Marion Wilberforce was an experienced pilot in the 1930’s, flying her own Gypsy Moth.

In the ATA she rose to become Deputy Commander of the No. 5 Ferry Pool at Hatfield, and later became Commander of the No. 2 Ferry Pool at Cotsford. She served the full 5 years until the ATA was disbanded after the war she purchased a Hornet Moth and continued flying until she was 80. She died at age 93, in July 1996.

I’m absolutely sure, that the pilot was Marion Wilberforce and she was doing aerobatics at an age of almost 80!

At least Richard Poad is getting an exhibition together on the Air Transport Auxiliary  at the Maidenhead Heritage Centre.

September 14, 2010 Posted by | World | , , | 18 Comments

Why We Didn’t Lose World War II

I have just read this article on the BBC about building a Wellington bomber in under 24 hours. It was not so much that we did it, but how we did it.

This paragraph in the article sums up why we held the fort long enough for the Japanese to attack the Americans at Pearl Harbor.

“Women were absolutely vital – first of all to the war effort as a whole, and to aircraft production,” says historian Sir Max Hastings, author of the book Bomber Command. “They were very good at what they did. Britain mobilised women more efficiently than any other wartime nation, except perhaps the Russians.”

Hitler never mobilised the German women and this was one of his biggest mistakes.  But what do you expect from a power-crazed racist idiot? Not sound sense!
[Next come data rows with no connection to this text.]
(** A network with the hardened server reachable at [base], in state
    [ws]: its two transform routes, reached through the app. *)
Definition hardened_net (E : env) (ws : world) (base : string)
    (elsewhere : http_request → http_outcome) : http_request → http_outcome :=
  λ r, match json r with
       | VObj fields =>
           if decide (url r = base +:+ "/api/make-shorter")
           then served (Hardened.app E (Hardened.post_make_shorter E)
                          (Request "POST" "/api/make-shorter" fields) ws)
                       (elsewhere r)
           else if decide (url r = base +:+ "/api/make-longer")
           then served (Hardened.app E (Hardened.post_make_longer E)
                          (Request "POST" "/api/make-longer" fields) ws)
                       (elsewhere r)
           else elsewhere r
       | _ => elsewhere r
       end.

End Wire.

Example replace_range_ex :
  PlainText.replace_range (PlainText.Buffer "Hello world" 0 5) (0, 5) (JS.VStr "Hi")
  = PlainText.Buffer "Hi world" 2 2.
Proof. reflexivity. Qed.

(** * Verification *)

(** ** Facts about the primitives *)

Section JSFacts.
Import JS.

Lemma trim_empty : trim "" = "".
Proof. reflexivity. Qed.

Lemma blank_empty : blank "" = true.
Proof. reflexivity. Qed.

(** A string that is not blank is truthy. *)
Lemma not_blank_truthy (s : string) : blank s = false → truthy (VStr s) = true.
Proof.
  intros Hb. simpl. destruct (bool_decide_reflect (s = "")) as [->|]; [|done].
  by rewrite blank_empty in Hb.
Qed.

Lemma typeof_string (v : value) : typeof v = "string" ↔ ∃ s, v = VStr s.
Proof.
  split; [|by intros [s ->]].
  destruct v; simpl; try discriminate; eauto.
Qed.

Example trim_both_ends : trim (String "009" "  Hello world  ") = "Hello world".
Proof. reflexivity. Qed.

(** A no-break space, U+00A0, is two bytes. *)
Example trim_nbsp :
  trim (String (ascii_of_nat 194) (String (ascii_of_nat 160) "a ")) = "a".
Proof. reflexivity. Qed.

Example blank_spaces : blank "   " = true.
Proof. reflexivity. Qed.

Example toString_array :
  toString (VArr [VNum "1"; VNull; VStr "a"; VObj ∅]) = Some "1,,a,[object Object]".
Proof. reflexivity. Qed.

(** An object with a key [toString] of its own does not convert, nor does
    an array that holds one. *)
Example toString_throws :
  toString (VObj {[ "toString" := VNum "1" ]}) = None
  ∧ toString (VArr [VStr "a"; VObj {[ "toString" := VNull ]}]) = None.
Proof. split; reflexivity. Qed.

Example jsonify_members :
  jsonify (VObj {[ "a" := VUndefined; "b" := VArr [VUndefined; VNum "NaN"; VNum "7"] ]})
  = VObj {[ "b" := VArr [VNull; VNull; VNum "7"] ]}.
Proof. reflexivity. Qed.

Example json_quote_escapes :
  json_quote ("say " +:+ dquote +:+ "hi" +:+ dquote)
  = dquote +:+ "say \" +:+ dquote +:+ "hi\" +:+ dquote +:+ dquote.
Proof. reflexivity. Qed.

(** The decimal text of a natural number starts with a digit, so it is the
    text of a finite number. *)
Lemma pretty_N_go_digit (x : N) (s : string) :
  (0 < x)%N → ∃ c rest, pretty_N_go x s = String c rest ∧ Ascii.is_nat c ≠ None.
Proof.
  revert s. induction (N.lt_wf_0 x) as [x _ IH]. intros s Hx.
  rewrite pretty_N_go_step by done.
  destruct (decide (x `div` 10 = 0)%N) as [->|Hd].
  - rewrite pretty_N_go_0. do 2 eexists. split; [reflexivity|].
    unfold pretty_N_char. by repeat case_match.
  - apply IH; [|by apply N.neq_0_lt_0]. by apply N.div_lt.
Qed.

Lemma pretty_nat_finite (n : nat) : nonfinite (pretty n) = false.
Proof.
  unfold nonfinite. apply bool_decide_false.
  assert (∃ c rest, pretty n = String c rest ∧ Ascii.is_nat c ≠ None)
    as (c & rest & Heq & Hc).
  { unfold pretty, pretty_nat, pretty, pretty_N. case_decide.
    - by exists "0"%char, "".
    - apply pretty_N_go_digit. lia. }
  rewrite Heq. intros Hin.
  repeat (apply elem_of_cons in Hin as [Hin|Hin]; [by simplify_eq|]).
  by apply elem_of_nil in Hin.
Qed.

Lemma jsonify_pretty (n : nat) : jsonify (VNum (pretty n)) = VNum (pretty n).
Proof. simpl. by rewrite pretty_nat_finite. Qed.

End JSFacts.

(** ** Running computations *)

(** Unfolds the monad down to the world transformer it denotes. *)
Ltac unfold_eff :=
  unfold mbind, mret, Eff.M_bind, Eff.M_ret, Eff.bind, Eff.ret, Eff.throw,
    Eff.try_catch, Eff.finally, Eff.modify, Eff.get in *.

Section ServerFacts.
Import JS Server.

Lemma body_text_present (b : gmap string value) (v : value) :
  b !! "text" = Some v → body_text b = v.
Proof. unfold body_text. by intros ->. Qed.

Lemma body_text_absent (b : gmap string value) :
  b !! "text" = None → body_text b = VUndefined.
Proof. unfold body_text. by intros ->. Qed.

End ServerFacts.

(** ** The Gemini proxy *)

Section GeminiProofs.
Import JS Eff Server Gemini Observe.

Ltac unfold_post_ai :=
  unfold post_ai, ai_catch, generateContent, response_text, console_log,
    console_error, console_write, lift;
  unfold_eff.

(** Once the prompt is built, the handler hands it to the provider exactly
    once, whatever the provider answers. *)
Lemma post_ai_calls (E : env) (action : string) (b : gmap string value)
    (w : world) (prompt : value) :
  buildPrompt action (body_text b) = inr prompt →
  provider_calls (post_ai E action b w).2 = provider_calls w ++ [prompt].
Proof.
  intros Hp. unfold_post_ai. rewrite Hp. simpl.
  destruct (provider E _) as [e|[e|s]]; reflexivity.
Qed.

(** When the provider gives text, the handler answers 200 with that text. *)
Lemma post_ai_success (E : env) (action : string) (b : gmap string value)
    (w : world) (prompt : value) (R : string) :
  buildPrompt action (body_text b) = inr prompt →
  provider E prompt = Resolves (inr R) →
  (post_ai E action b w).1
  = inr (Response 200 (Json (VObj {[ "result" := VStr R ]}))).
Proof.
  intros Hp HR. unfold_post_ai. rewrite Hp. simpl. by rewrite HR.
Qed.

(** When the provider fails, either way, the handler answers 500 and puts
    the error's message into the body. *)
Lemma post_ai_failure (E : env) (action : string) (b : gmap string value)
    (w : world) (prompt : value) (e : js_error) :
  buildPrompt action (body_text b) = inr prompt →
  provider E prompt = Rejects e ∨ provider E prompt = Resolves (inl e) →
  (post_ai E action b w).1
  = inr (Response 500
           (Json (VObj {[ "error" :=
              VStr ("Failed to process AI request: " +:+ err_message e) ]}))).
Proof.
  intros Hp HR. unfold_post_ai. rewrite Hp. simpl. by destruct HR as [-> | ->].
Qed.

(** When the prompt cannot be built, the handler throws before its [try]:
    nothing is sent, logged or asked of the provider. *)
Lemma post_ai_throws (E : env) (action : string) (b : gmap string value)
    (w : world) (e : js_error) :
  buildPrompt action (body_text b) = inl e →
  post_ai E action b w = (inl e, w).
Proof. intros Hp. unfold_post_ai. by rewrite Hp. Qed.

(** The prompt for a text that converts to a string. *)
Lemma buildPrompt_convertible (action : string) (v : value) (s : string) :
  toString v = Some s →
  buildPrompt action v
  = inr (if decide (action = "shorten")
         then VStr (s +:+ " Make it shorter and concise.")
         else if decide (action = "lengthen")
         then VStr (s +:+ " Make it longer and elaborative.")
         else v).
Proof.
  intros Hs. unfold buildPrompt, plus_string, to_string. rewrite Hs.
  by repeat case_decide.
Qed.

(** C2. [buildPrompt] appends " Make it shorter and concise." for
    [shorten] and " Make it longer and elaborative." for [lengthen], to any
    text, and gives the text back untouched for every other action. *)
Theorem buildPrompt_spec (text : string) (action : string) :
  buildPrompt "shorten" (VStr text)
    = inr (VStr (text +:+ " Make it shorter and concise."))
  ∧ buildPrompt "lengthen" (VStr text)
    = inr (VStr (text +:+ " Make it longer and elaborative."))
  ∧ (action ≠ "shorten" → action ≠ "lengthen" →
     buildPrompt action (VStr text) = inr (VStr text)).
Proof.
  split; [reflexivity|]. split; [reflexivity|].
  intros H1 H2. unfold buildPrompt.
  destruct (decide (action = "shorten")); [done|].
  by destruct (decide (action = "lengthen")).
Qed.

Lemma buildPrompt_spec_witness :
  buildPrompt "shorten" (VStr "Hello world")
    = inr (VStr "Hello world Make it shorter and concise.")
  ∧ buildPrompt "lengthen" (VStr "Hello world")
    = inr (VStr "Hello world Make it longer and elaborative.")
  ∧ buildPrompt "translate" (VStr "Hello world") = inr (VStr "Hello world").
Proof.
  destruct (buildPrompt_spec "Hello world" "translate") as (H1 & H2 & H3).
  split; [exact H1|]. split; [exact H2|].
  apply H3; discriminate.
Defined.

(** C1. A well-formed request (non-blank string text, action [shorten] or
    [lengthen]) makes exactly one provider call, whose prompt is the text
    followed by the action's suffix, whatever was asked before and whatever
    the provider answers: a failure is answered 500 and not tried again.
    When the provider returns text [R] the response is [{ result: R }]. *)
Theorem gemini_well_formed_request (E : env) (action T : string)
    (b : gmap string value) (w : world) (suffix : string) :
  b !! "text" = Some (VStr T) →
  blank T = false →
  (action = "shorten" ∧ suffix = " Make it shorter and concise."
   ∨ action = "lengthen" ∧ suffix = " Make it longer and elaborative.") →
  provider_calls (post_ai E action b w).2 = provider_calls w ++ [VStr (T +:+ suffix)]
  ∧ (∀ R, provider E (VStr (T +:+ suffix)) = Resolves (inr R) →
     (post_ai E action b w).1
     = inr (Response 200 (Json (VObj {[ "result" := VStr R ]}))))
  ∧ (∀ e, provider E (VStr (T +:+ suffix)) = Rejects e
          ∨ provider E (VStr (T +:+ suffix)) = Resolves (inl e) →
     ∃ r, (post_ai E action b w).1 = inr r ∧ status r = 500).
Proof.
  intros Hb _ Ha.
  assert (buildPrompt action (body_text b) = inr (VStr (T +:+ suffix))) as Hp.
  { rewrite (body_text_present _ _ Hb).
    destruct Ha as [[-> ->]|[-> ->]]; reflexivity. }
  split_and!.
  - by apply post_ai_calls.
  - intros R HR. by apply (post_ai_success E action b w _ R Hp).
  - intros e He. eexists. by rewrite (post_ai_failure E action b w _ e Hp He).
Qed.

Lemma gemini_well_formed_request_witness :
  let E := stub_env None (Resolves (inr "Hi.")) in
  let b : gmap string value := {[ "text" := VStr "Hello world" ]} in
  provider_calls (post_ai E "shorten" b fresh_world).2
    = [VStr "Hello world Make it shorter and concise."]
  ∧ (post_ai E "shorten" b fresh_world).1
    = inr (Response 200 (Json (VObj {[ "result" := VStr "Hi." ]}))).
Proof.
  intros E b.
  destruct (gemini_well_formed_request E "shorten" "Hello world" b
              fresh_world " Make it shorter and concise.") as (H1 & H2 & _).
  - reflexivity.
  - reflexivity.
  - left. split; reflexivity.
  - split; [exact H1 | apply H2; reflexivity].
Defined.

(** C9. A request without a [text] field is not rejected: the provider is
    called with "undefined" followed by the suffix, and the response is the
    provider's 200 or the handler's 500, never a validation error. *)
Theorem gemini_missing_text (E : env) (b : gmap string value) (w : world) :
  b !! "text" = None →
  provider_calls (post_ai E "shorten" b w).2
    = provider_calls w ++ [VStr "undefined Make it shorter and concise."]
  ∧ provider_calls (post_ai E "lengthen" b w).2
    = provider_calls w ++ [VStr "undefined Make it longer and elaborative."]
  ∧ ∀ action, ∃ r, (post_ai E action b w).1 = inr r ∧ status r ≠ 400.
Proof.
  intros Hb. pose proof (body_text_absent _ Hb) as Ht.
  split_and!.
  - apply post_ai_calls. by rewrite Ht.
  - apply post_ai_calls. by rewrite Ht.
  - intros action.
    pose proof (buildPrompt_convertible action VUndefined "undefined" eq_refl) as Hp.
    rewrite <- Ht in Hp at 1.
    match type of Hp with _ = inr ?p => set (prompt := p) in * end.
    destruct (provider E prompt) as [e|[e|R]] eqn:HP.
    + eexists. split; [apply (post_ai_failure _ _ _ _ _ e Hp); by left|]. done.
    + eexists. split; [apply (post_ai_failure _ _ _ _ _ e Hp); by right|]. done.
    + eexists. split; [by apply (post_ai_success _ _ _ _ _ R Hp)|]. done.
Qed.

(** An action that is neither [shorten] nor [lengthen] sends the text as it
    is. *)
Example gemini_unknown_action :
  provider_calls
    (post_ai (stub_env None (Resolves (inr "Hi."))) "translate"
       {[ "text" := VStr "Hello world" ]} fresh_world).2
  = [VStr "Hello world"].
Proof. reflexivity. Qed.

(** A text that does not convert makes the handler throw outside its
    [try]. *)
Example gemini_unconvertible :
  post_ai (stub_env None (Resolves (inr "Hi."))) "shorten"
    {[ "text" := VObj {[ "toString" := VNum "1" ]} ]} fresh_world
  = (inl (TypeError "Cannot convert object to primitive value"), fresh_world).
Proof. reflexivity. Qed.

Lemma gemini_missing_text_witness :
  provider_calls
    (post_ai (stub_env None (Resolves (inr "Hi."))) "shorten" ∅ fresh_world).2
  = [VStr "undefined Make it shorter and concise."].
Proof.
  destruct (gemini_missing_text (stub_env None (Resolves (inr "Hi."))) ∅ fresh_world)
    as (H1 & _).
  - reflexivity.
  - exact H1.
Defined.

End GeminiProofs.

(** ** The hardened server *)

Section HardenedProofs.
Import JS Eff Server Hardened Observe.

Ltac unfold_hardened :=
  unfold validated, validateTextInput, transform_route, route_catch,
    error_middleware, not_found, get_health, get_ready, error_envelope,
    logger_warn, logger_info, logger_error, logger_log, now_iso,
    process_uptime, Date_now, console_log, console_error, console_write,
    length_of, prop in *;
  unfold_eff.

(** What every rejection of the middleware looks like. *)
Lemma validate_rejects_falsy (E : env) (req : request) (w : world) :
  truthy (body_text (req_body req)) = false →
  rejected (validateTextInput E req w).1 "Text field is required".
Proof.
  intros Ht. unfold_hardened. rewrite Ht. simpl.
  eexists. split; [reflexivity|]. repeat split.
Qed.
Women did virtually everything to support the war effort in the UK.  They may not have flown combat missions, but a lot of the delivery of planes to and from front line squadrons was performed by pilots of the Air Transport Auxiliary, of whom in one in eight were women. Interestingly, women pilots were paid the same as the men. In fact the Air Transport Auxiliary is another of those organisations we created that made the most of scant resources.  When they were disbanded after the war, Lord Beaverbrook said this.

“Without the ATA the days and nights of the Battle of Britain would have been conducted under conditions quite different from the actual events. They carried out the delivery of aircraft from the factories to the RAF, thus relieving countless numbers of RAF pilots for duty in the battle. Just as the Battle of Britain is the accomplishment and achievement of the RAF, likewise it can be declared that the ATA sustained and supported them in the battle. They were soldiers fighting in the struggle just as completely as if they had been engaged on the battlefront.”

I once asked my father, who at some time may have been an aide to Lord Beaverbrook, why women didn’t fly combat in the Second World War.  He said it wasn’t about competence, but because if they had and it had been known, it would have had a bad effect on the morale of the population.

But in one story I’ve read, women would have been called upon to fight in the air. If the Germans had landed, one of the lines of defence was what best is described as a immense swarm of Tiger Moths.  I read about this in a history of the Mosquito.  Hundreds of Tiger Moths were fitted with bomb racks by de  Havilland and assigned a pilot and a support truck and personnel.  They were to fight tanks from the lanes.  The rag-bag collection of pilots would have included women.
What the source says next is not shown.